→ **Task item**
Below is a listing; repeat exactly the lines from the one containing "target_tl ← lift_res" to the one containing "Abbreviation merge_snapshot root", both included.

→ **Task material**
(* ===== verification/Propose.v ===== *)
(** * Propose: merging a change proposal

    [Repository::merge_proposal] of src/src/repo/pr.rs, composed of the operations it
    calls: the stored proposal ([Collab.v]), the three-way merge of the two heads
    ([Repo.v], [Merge.v]), the tree and the snapshot of the result ([Ephemeral.v]) and
    the gated advance of the target ([Repo.v]).

    The theorem: a merge that is applied went from the heads that were compared to a
    snapshot of the merged files with both heads as parents, under the full authority an
    advance needs; a conflicting one changes nothing, a failing one moves no ref. *)

From S2P Require Import Prelude Graph Ids Text Lattice Access Objects Refs RefStore Signing Policy Authority Merge Store Acl Walk Repo Ephemeral Worktree Bfs Order Trust Discovery Collab.

(** [enum ProposalMerge] *)
Inductive ProposalMerge : Type :=
| Merged (snapshot : ObjectId)
| Conflicts (paths : list MergeConflict).

Definition err_no_proposal (id : ObjectId) : Error := Storage ("proposal not found: " +:+ id_to_string id).
Definition err_no_source (name : string) : Error := Storage ("source timeline not found: " +:+ name).
Definition err_no_target (name : string) : Error := Storage ("target timeline not found: " +:+ name).

Section put_merge.
Context {S : Type} `{Puts S}.
(** The tree of the merged files, then the merge snapshot. *)
Definition put_merge (files : gmap string ObjectId) (parents : list ObjectId) (author : string) (created_at : N)
    (message : string) : M S ObjectId :=
  root ← build_tree files;
  put_obj (OSnapshot (MkSnapshot root parents author created_at message)).
End put_merge.

Section propose.
Context {R : Type} `{RefBackend R, IoText, Ed25519}.
Context {A : Type} `{AclBackend A}.
Context `{ObjectCodec, Postcard}.
Abbreviation Repo := (Repository R A).
Implicit Types s : Repo.

(** A computation on the object store of the repository. *)
Definition on_objects {X} (m : M objects X) : M Repo X := λ s,
  let '(r, os) := m (r_objects s) in (r, set_objects os s).

Definition merge_proposal (id : ObjectId) (author : string) (created_at : N) (message : string) (accessor : Accessor)
    : M Repo ProposalMerge :=
  op ← gets (λ s, get_proposal s id);
  p ← lift_res (ok_or op (err_no_proposal id));
  source ← lift_res (RefName_new (prop_source p));
  target ← lift_res (RefName_new (prop_target p));
  so ← gets (λ s, get_timeline (r_refs s) source);
  source_tl ← lift_res (ok_or so (err_no_source (prop_source p)));
  ta ← gets (λ s, get_timeline (r_refs s) target);
  target_tl ← lift_res (ok_or ta (err_no_target (prop_target p)));
  result ← gets (λ s, merge_timelines s source target accessor);
  if negb (bool_decide (conflicts result = [])) then mret (Conflicts (conflicts result))
  else
    snap ← on_objects (put_merge (merged result) [head target_tl; head source_tl] author created_at message);
    _ ← advance_timeline_expecting target snap (Some (head target_tl)) accessor;
    mret (Merged snap).
End propose.

(** ** Storing the merge *)
Section storing.
Context `{ObjectCodec}.
Context (files : gmap string ObjectId) (ps : list ObjectId) (author : string) (t : N) (msg : string).
Abbreviation merge_snapshot root := (MkSnapshot root ps author t msg).

(** Where all that [put_merge] writes is stored, the snapshot is there and its tree holds
    the files. *)
Lemma put_merge_emits : ∃ r objs, emits (put_merge files ps author t msg) (put_merge files ps author t msg) r objs ∧
  ∀ x, r = Ok x → ∃ root, ∀ st, holds objs st →
    st !! x = Some (Ok (OSnapshot (merge_snapshot root))) ∧ stored st (dir_of files) root.
Proof.
  destruct (store_dir_emits (dir_of files) (dir_of_wf files)) as ([root|e] & l & Hem & Hst);
    change (emits (build_tree files) (build_tree files)) with (emits (A := ObjectId) (build_tree files) (build_tree files)) in Hem.
  - exists (obj_id (OSnapshot (merge_snapshot root))), (l ++ [OSnapshot (merge_snapshot root)]).
    split; [eapply emits_bind; [exact Hem|apply emits_put]|]. intros x Hx. exists root.
    intros st [Hl Hs]%holds_app. split; [apply Hs; [by left|done]|by apply Hst].
  - exists (Err e), l. split; [|done]. eapply emits_bind_Err. exact Hem.
Qed.

Lemma put_merge_Ok (os : objects) x os' : put_merge files ps author t msg os = (Ok x, os') →
  os ⊆ os' ∧ (collision_free (written (put_merge files ps author t msg)) os →
    ∃ root, os' !! x = Some (Ok (OSnapshot (merge_snapshot root))) ∧
      ((∀ p, is_Some (files !! p) → rooted p = false) →
       ∃ out, walk_tree os' root "" ∅ = Ok out ∧ ∀ p f, out !! p = Some f ↔ files !! p = Some f ∧ ¬ shadowed files p)).
Proof.
  destruct put_merge_emits as (r & objs & Hem & Hx). rewrite (proj1 Hem os). intros [= -> <-].
  split; [apply put_all_keeps|]. rewrite (emits_written _ _ _ _ Hem). intros Hcol.
  destruct (Hx x eq_refl) as [root Hroot]. destruct (Hroot _ (put_all_holds _ _ Hcol)) as [Hs Hst].
  exists root. split; [done|]. intros Hr. by apply walk_tree_files.
Qed.
Lemma put_merge_grows (os : objects) r os' : put_merge files ps author t msg os = (r, os') → os ⊆ os'.
Proof. destruct put_merge_emits as (r' & objs & Hem & _). rewrite (proj1 Hem os). intros [= _ <-]. apply put_all_keeps. Qed.
End storing.

(** ** The merge of a proposal *)
Section theorems.
Context {R : Type} `{RefBackendLaws R, IoText, Ed25519}.
Context {A : Type} `{AclLaws A}.
Context `{ObjectCodec, Postcard}.
Abbreviation Repo := (Repository R A).
Implicit Types s : Repo.

(** The proposal and the two heads a merge starts from. *)
Record merge_input s (id : ObjectId) (accessor : Accessor) (p : ChangeProposal) (source target : RefName) (st tt : Timeline)
    (m : MergeResult) : Prop := {
  mi_proposal : r_objects s !! id = Some (Ok (OChangeProposal p)) ∧ verify_proposal p = true;
  mi_source : as_str source = prop_source p ∧ be_view (r_refs s) !! source = Some (RTimeline st);
  mi_target : as_str target = prop_target p ∧ be_view (r_refs s) !! target = Some (RTimeline tt);
  mi_merge : merge_timelines s source target accessor = Ok m
}.

Lemma on_objects_eq {X} (m : M objects X) s : on_objects m s = ((m (r_objects s)).1, set_objects (m (r_objects s)).2 s).
Proof. unfold on_objects. by destruct (m (r_objects s)). Qed.

(** The reads of [merge_proposal], then its writes. *)
Lemma merge_proposal_cases id author t msg a s : be_inv (r_refs s) →
  (∃ e, merge_proposal id author t msg a s = (Err e, s)) ∨
  ∃ p source target st tt m, merge_input s id a p source target st tt m ∧ valid_name target ∧
    merge_proposal id author t msg a s =
      if bool_decide (conflicts m = []) then
        (snap ← on_objects (put_merge (merged m) [head tt; head st] author t msg);
         _ ← advance_timeline_expecting target snap (Some (head tt)) a;
         mret (Merged snap)) s
      else (Ok (Conflicts (conflicts m)), s).
Proof.
  intros Hi. unfold merge_proposal. rewrite gets_bind.
  destruct (get_proposal s id) as [[p|]|e] eqn:Hp; [|left; by eexists..]. rewrite !lift_bind. cbn [ok_or].
  destruct (RefName_new (prop_source p)) as [source|e] eqn:Hs; [|left; by eexists]. rewrite lift_bind.
  destruct (RefName_new (prop_target p)) as [target|e] eqn:Ht; [|left; by eexists]. rewrite lift_bind, gets_bind.
  destruct (get_timeline (r_refs s) source) as [[st|]|e] eqn:Hst; [|left; by eexists..]. rewrite lift_bind. cbn [ok_or]. rewrite gets_bind.
  destruct (get_timeline (r_refs s) target) as [[tt|]|e] eqn:Htt; [|left; by eexists..]. rewrite lift_bind. cbn [ok_or]. rewrite gets_bind.
  destruct (merge_timelines s source target a) as [m|e] eqn:Hm; [|left; by eexists].
  right. exists p, source, target, st, tt, m. apply RefName_new_valid in Hs as [Hs Hsv], Ht as [Ht Htv]. split; [|split; [done|]].
  - split; [|split; [done|by apply get_timeline_view]|split; [done|by apply get_timeline_view]|done].
    unfold get_proposal in Hp. apply bind_Ok in Hp as (obj & Ho & Hobj). injection Hobj as Hobj.
    unfold proposal_of in Hobj. destruct obj as [[]|]; try done. destruct (verify_proposal p0) eqn:Hv; [|done].
    injection Hobj as ->. split; [by apply os_get_Some|done].
  - by case_bool_decide.
Qed.

(** Merging a proposal.  When it is applied: the proposal is stored and signed, the
    three-way merge of the two heads has no conflict, the target moves from the head that
    was compared to the new snapshot and no other ref changes, under every check of an
    advance (labels of all paths of both snapshots, all hooks, the timeline's policy);
    and the snapshot has the two heads as parents and exactly the merged files, except
    files hidden by a directory of the same name.  When the merge conflicts nothing
    changes at all.  When it fails no ref moves, unless the final commit itself failed in
    the ref backend. *)
Theorem merge_proposal_gated (s s' : Repo) (id : ObjectId) (author : string) (t : N) (msg : string) (a : Accessor)
    (r : res ProposalMerge) :
  be_inv (r_refs s) → merge_proposal id author t msg a s = (r, s') →
  match r with
  | Ok (Merged x) => ∃ p source target st tt m, merge_input s id a p source target st tt m ∧ conflicts m = [] ∧
      advance_authorised (set_objects (r_objects s') s) target x (Some (head tt)) a tt ∧
      be_view (r_refs s') = <[target := RTimeline (with_head tt x)]> (be_view (r_refs s)) ∧
      r_objects s ⊆ r_objects s' ∧
      (collision_free (written (put_merge (merged m) [head tt; head st] author t msg)) (r_objects s) →
        ∃ root, r_objects s' !! x = Some (Ok (OSnapshot (MkSnapshot root [head tt; head st] author t msg))) ∧
          ((∀ q, is_Some (merged m !! q) → rooted q = false) →
           ∃ out, walk_tree (r_objects s') root "" ∅ = Ok out ∧
             ∀ q f, out !! q = Some f ↔ merged m !! q = Some f ∧ ¬ shadowed (merged m) q))
  | Ok (Conflicts cs) => s' = s ∧ cs ≠ [] ∧ ∃ p source target st tt m,
      merge_input s id a p source target st tt m ∧ cs = conflicts m
  | Err e => r_objects s ⊆ r_objects s' ∧
      (r_refs s' = r_refs s ∨ ∃ target old x,
         commit_transaction [AdvanceHeadIf target old x] (r_refs s) = (Err e, r_refs s'))
  end.
Proof.
  intros Hi Hm. destruct (merge_proposal_cases id author t msg a s Hi) as [[e He]|(p & source & target & st & tt & m & Hin & Hv & Heq)].
  { rewrite He in Hm. injection Hm as <- <-. split; [done|by left]. }
  rewrite Heq in Hm. case_bool_decide as Hc; [|injection Hm as <- <-; split; [done|]; split; [done|]; by eauto 10].
  unfold mbind, M_bind in Hm. rewrite on_objects_eq in Hm.
  destruct (put_merge (merged m) [head tt; head st] author t msg (r_objects s)) as [[x|e] os] eqn:Hput; cbn [fst snd] in Hm.
  2:{ injection Hm as <- <-. split; [by eapply put_merge_grows|by left]. }
  destruct (put_merge_Ok _ _ _ _ _ _ _ _ Hput) as [Hsub Hstored].
  destruct (advance_timeline_expecting target x (Some (head tt)) a (set_objects os s)) as [[[]|e] s2] eqn:Hadv;
    pose proof (advance_spec (set_objects os s) s2 target x (Some (head tt)) a _ Hi Hv Hadv) as Hspec;
    injection Hm as <- <-.
  - destruct Hspec as (tl & Hauth & _ & Hview & (Ho & _)). cbn in Ho.
    assert (tl = tt) as ->.
    { pose proof (aa_current _ _ _ _ _ _ Hauth) as Hcur. destruct (mi_target _ _ _ _ _ _ _ _ _ Hin) as [_ Ht].
      cbn in Hcur. rewrite Ht in Hcur. by injection Hcur. }
    exists p, source, target, st, tt, m. rewrite Ho. done.
  - destruct Hspec as [(Ho & Hr & _)|(old & Hcom & (Ho & _))]; cbn in Ho; rewrite Ho; (split; [done|]).
    + left. exact Hr.
    + right. by exists target, old, x.
Qed.
End theorems.

(** ** On concrete data: a clean merge of one proposal *)
#[local] Existing Instance demo_io_text.
#[local] Existing Instance toy_ed25519.
Definition ex_proposal_postcard : Postcard := {|
  pc_profile _ := []; pc_edge _ := []; pc_proposal m := str_bytes (qm_title m); pc_comment _ := []; pc_post _ := []; pc_repo _ := [] |}.
#[local] Existing Instance ex_proposal_postcard.
Definition ex_merge_codec : ObjectCodec := table_codec
  [(OTree (MkTree {[ "a" := MkTreeEntry (ex_id x22) KindBlob ]}), [x12]);
   (OSnapshot (MkSnapshot (ex_id x12) [ex_id x01; ex_id x02] "me" 9 "merge"), [x31])].
#[local] Existing Instance ex_merge_codec.

Definition ex_proposal : ChangeProposal := sign_proposal zero_seed "dev" "main" "title" 7.
Definition ex_proposed : Repository MemoryRefBackend MemoryAclBackend :=
  MkRepo (<[ex_id x30 := Ok (OChangeProposal ex_proposal)]> ex_repo_objects)
    (<["dev" := RTimeline (MkTimeline (ex_id x02) Unrestricted 0 "persistent" None)]> ex_refs) ex_acls [] (Some []).
Definition ex_merged : Repository MemoryRefBackend MemoryAclBackend :=
  snd (merge_proposal (ex_id x30) "me" 9 "merge" ex_writer ex_proposed).

Lemma ex_proposed_inv : be_inv (r_refs ex_proposed).
Proof.
  intros k r Hk. unfold ex_proposed in Hk. cbn [r_refs] in Hk.
  apply lookup_insert_Some in Hk as [[<- _]|[_ Hk]]; [reflexivity|]. by eapply ex_refs_ok.
Qed.

Lemma merge_proposal_gated_witness :
  ∃ tt, be_view (r_refs ex_proposed) !! ex_main = Some (RTimeline tt) ∧
    be_view (r_refs ex_merged) !! ex_main = Some (RTimeline (with_head tt (ex_id x31))).
Proof.
  assert (fst (merge_proposal (ex_id x30) "me" 9 "merge" ex_writer ex_proposed) = Ok (Merged (ex_id x31))) as Hf
    by (vm_compute; reflexivity).
  assert (merge_proposal (ex_id x30) "me" 9 "merge" ex_writer ex_proposed = (Ok (Merged (ex_id x31)), ex_merged)) as Hm.
  { rewrite <- Hf. apply surjective_pairing. }
  destruct (merge_proposal_gated _ _ _ _ _ _ _ _ ex_proposed_inv Hm)
    as (p & source & target & st & tt & m & Hin & _ & _ & Hview & _).
  destruct (mi_proposal _ _ _ _ _ _ _ _ _ Hin) as [Hp _]. destruct (mi_target _ _ _ _ _ _ _ _ _ Hin) as [Hn Ht].
  assert (p = ex_proposal) as ->.
  { assert (r_objects ex_proposed !! ex_id x30 = Some (Ok (OChangeProposal ex_proposal))) as Hp' by (vm_compute; reflexivity).
    rewrite Hp' in Hp. injection Hp as <-. reflexivity. }
  assert (target = ex_main) as -> by (destruct target; cbn in Hn; rewrite Hn; reflexivity).
  exists tt. split; [exact Ht|]. rewrite Hview. apply lookup_insert_eq.
Defined.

→ **Output of the exercise**
  target_tl ← lift_res (ok_or ta (err_no_target (prop_target p)));
  result ← gets (λ s, merge_timelines s source target accessor);
  if negb (bool_decide (conflicts result = [])) then mret (Conflicts (conflicts result))
  else
    snap ← on_objects (put_merge (merged result) [head target_tl; head source_tl] author created_at message);
    _ ← advance_timeline_expecting target snap (Some (head target_tl)) accessor;
    mret (Merged snap).
End propose.

(** ** Storing the merge *)
Section storing.
Context `{ObjectCodec}.
Context (files : gmap string ObjectId) (ps : list ObjectId) (author : string) (t : N) (msg : string).
Abbreviation merge_snapshot root := (MkSnapshot root ps author t msg).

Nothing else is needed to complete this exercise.